According to experts, if a company raises fresh capital, it reflects the fact that economic activities will pick up soon. When companies in the manufacturing or services sector do not raise fresh capital, it indicates a bad trend for the economy.

Market insiders said the IPO funds would normally help increase cash flow in the market, create jobs, and help with economic recovery. A smaller part of the funds has been used either for expanding the existing capacity or setting up new units in the last few years.

Furthermore, stagnant trading activities have also impeded the listing of new securities in the market, as only two companies got listed on the main board through IPOs during the year, compared to nine companies in 2022.

Overall, the capital market navigated through a gloomy landscape in 2023, owing to internal constraints and challenging external factors.

AB Mirza Azizul Islam, a former adviser to the caretaker government, said, “The quality of the IPOs is a key factor for business expansion. If the IPO quality and quantity are low, the expansion will be lower.

“Also, the overall economic situation last year was not optimistic for businesses. The stock market can be a great source of funds, although the potential remains untapped.”

To attract entrepreneurs, the government has to set an example by offloading shares of state-owned companies to the stock market,” the economist had said.

In the yearly market review for 2023, LankaBangla Securities, a leading stock broker on the stock exchanges, said the country’s capital market remained tepid as it navigated through rough times in the year due to broader economic uncertainties, political unrest stemming from the election, market volatility, and a sluggish global economy.

In the last year, only two companies – Trust Islami Life Insurance and Midland Ban, and one mutual fund – Capitec Grameen Bank Growth Fund got listed on the Dhaka Stock Exchange (DSE), raising a capital of Tk 106 crore, the least amount raised within the last decade on the Dhaka bourse.

Due to economic unrest and the existence of a floor price on the main bourse, investor participation has been low, resulting in a reluctance to list new securities this year, LankaBangla said.

From the IPO proceeds collected, 85.2 per cent and 9.35 per cent of the funds have been used for G-Sec, FDR Investment, and Capital Market Investment, respectively. The rest of 5.45 per cent was used for IPO expenses for the year.

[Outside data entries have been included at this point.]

Inductive H2ConnState :=
| H2_CONN_STATE_IDLE | H2_CONN_STATE_OPEN | H2_CONN_STATE_GOAWAY_SENT | H2_CONN_STATE_CLOSING | H2_CONN_STATE_CLOSED.

Definition AIONIC_HTTP2_MAX_CONCURRENT_STREAMS : Z := 256.
Definition AIONIC_HTTP2_MAX_HEADER_LIST_SIZE : Z := 65536.
Definition AIONIC_HTTP2_INITIAL_WINDOW_SIZE : Z := 65535.
Definition AIONIC_HTTP2_DEFAULT_MAX_FRAME_SIZE : Z := 16384.

(** [on_data] is the callback for data; [on_request] is never called. *)
Record H2Config := mkH2Config {
  max_concurrent_streams : Z;
  max_header_list_size : Z;
  initial_window_size : Z;
  max_frame_size : Z;
  enable_push : bool;
  on_data : option Z;
  user_data : Z
}.

(** What the callbacks see of the frames received. *)
Inductive h2_event := Goaway_frame (stream_id : Z) | Data_chunk (stream_id : Z) (data : list Z).

Definition NGHTTP2_ERR_EOF : Z := -507.
Definition NGHTTP2_ERR_NOMEM : Z := -901.

(** [session_send] also answers the pieces that it hands to [send_callback]; the
    settings are pairs of identifier and value. *)
Class Nghttp2 (S : Type) := {
  session_new : bool -> Z -> Z * S;
  session_mem_recv : S -> list Z -> Z * S * list h2_event;
  session_send : S -> Z * S * list (list Z);
  session_upgrade2 : S -> list Z -> Z * S;
  session_want_write : S -> bool;
  session_want_read : S -> bool;
  submit_settings : S -> list (Z * Z) -> Z * S;
  submit_response2 : S -> Z -> list (list Z * list Z) -> bool -> Z * S;
  submit_headers : S -> Z -> list (list Z * list Z) -> Z * S;
  submit_data2 : S -> Z -> bool -> Z * S;
  submit_goaway : S -> Z -> Z -> Z * S;
  submit_rst_stream : S -> Z -> Z -> Z * S
}.

Section Session.
Context {S : Type} `{Nghttp2 S}.

(** [out_block] holds the [out_block_len] bytes collected. *)
Record H2Session := mkH2Session {
  session : S;
  fd : Z;
  is_server : bool;
  state : H2ConnState;
  config : H2Config;
  mutex : mutex_state;
  out_block : list Z;
  out_block_cap : Z;
  want_write : bool
}.

Definition set_session (s : S) (h : H2Session) : H2Session :=
  mkH2Session s (fd h) (is_server h) (state h) (config h) (mutex h) (out_block h) (out_block_cap h) (want_write h).
Definition set_state (st : H2ConnState) (h : H2Session) : H2Session :=
  mkH2Session (session h) (fd h) (is_server h) st (config h) (mutex h) (out_block h) (out_block_cap h) (want_write h).
Definition set_mutex (m : mutex_state) (h : H2Session) : H2Session :=
  mkH2Session (session h) (fd h) (is_server h) (state h) (config h) m (out_block h) (out_block_cap h) (want_write h).
Definition set_out (l : list Z) (cap : Z) (want : bool) (h : H2Session) : H2Session :=
  mkH2Session (session h) (fd h) (is_server h) (state h) (config h) (mutex h) l cap want.

Definition lock (h : H2Session) : M H2Session := m ← of_res (mutex_lock (mutex h)); mret (set_mutex m h).
Definition unlock (h : H2Session) : H2Session := set_mutex Unlocked h.

(** [cfg] is read also when it is null. *)
Definition h2_session_new (n : Z) (cfg : option H2Config) (server calloc_ok : bool) : res (option H2Session) :=
  if negb calloc_ok then Ok None
  else
    match cfg with
    | None => Fault NullDeref
    | Some cfg =>
        let max_streams :=
          if max_concurrent_streams cfg >? 0 then max_concurrent_streams cfg else AIONIC_HTTP2_MAX_CONCURRENT_STREAMS in
        let '(rv, s) := session_new server max_streams in
        if negb (rv =? 0) then Ok None
        else Ok (Some (mkH2Session s n server H2_CONN_STATE_OPEN cfg Unlocked [] 0 false))
    end.

(** The session of the library and the block of output are freed with it. *)
Definition h2_session_destroy (s : ptr H2Session) : res (ptr H2Session) := free_owned s.

(** ** The callbacks *)

(** [None]: [realloc] failed. *)
Definition send_callback (data : list Z) (realloc_ok : bool) (h : H2Session) : res (option H2Session) :=
  let new_len := zlen (out_block h) + zlen data in
  let store cap := Ok (Some (set_out (out_block h ++ data) cap true h)) in
  if new_len >? out_block_cap h then
    match double_cap 64 (if out_block_cap h =? 0 then 65536 else u64 (out_block_cap h * 2)) new_len with
    | None => Fault Diverges
    | Some cap => if realloc_ok then store cap else Ok None
    end
  else store (out_block_cap h).

(** The calls of the callback during one send. *)
Fixpoint collect_pieces (pieces : list (list Z)) (realloc_ok : bool) (h : H2Session) : res (bool * H2Session) :=
  match pieces with
  | [] => Ok (true, h)
  | p :: pieces' =>
      next ← send_callback p realloc_ok h;
      match next with
      | Some h => collect_pieces pieces' realloc_ok h
      | None => Ok (false, h)
      end
  end.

On its debut trading week, Trust Islami Life Insurance Limited emerged as the best-performing IPO in 2023, boasting a 93 per cent return, followed by Capitec Grameen Bank Growth Fund with a return of 76 per cent, and Midland Bank with a minimal return of only 2 per cent.

In 2022, 10.13 per cent of Tk 1,088 crore was raised by nine companies through IPOs. In 2021, 56.5 per cent was invested in business expansion amid the COVID-19 pandemic.

Twenty companies raised Tk 1,150.86 crore in 2021, hitting the highest level in nine years. This is nearly double the Tk 985 crore raised through eight IPOs in 2020 and close to the previous best of Tk 1,842 crore raised in 2012.

The stock market is a great source of funds for industrialization, said Abu Ahmed, a former professor of Dhaka University’s economics department. The stock market regulator, stock exchanges, and issue managers also have key roles to play in attracting companies to get listed with the exchanges.

"Some multinational companies are doing business in our country, but they are not listed with the bourses. However, they are publicly listed in neighboring countries. They should be offered a tax waiver in the interest of our capital market."

The more multinational companies get listed, the more the country’s capital market becomes stable, he added.

Around Tk 550 crore was raised in 2019, Tk 655 crore in 2018, Tk 1,442 crore in 2017, Tk 950 crore in 2016, Tk 675 crore in 2015, Tk 3,263 crore in 2014, Tk 910 crore in 2013, Tk 1,842 crore in 2012, Tk 3,233 crore in 2011, Tk 3,390 crore in 2010, and Tk 917 crore in 2009, according to the Bangladesh Securities And Exchange Commission (BSEC) data.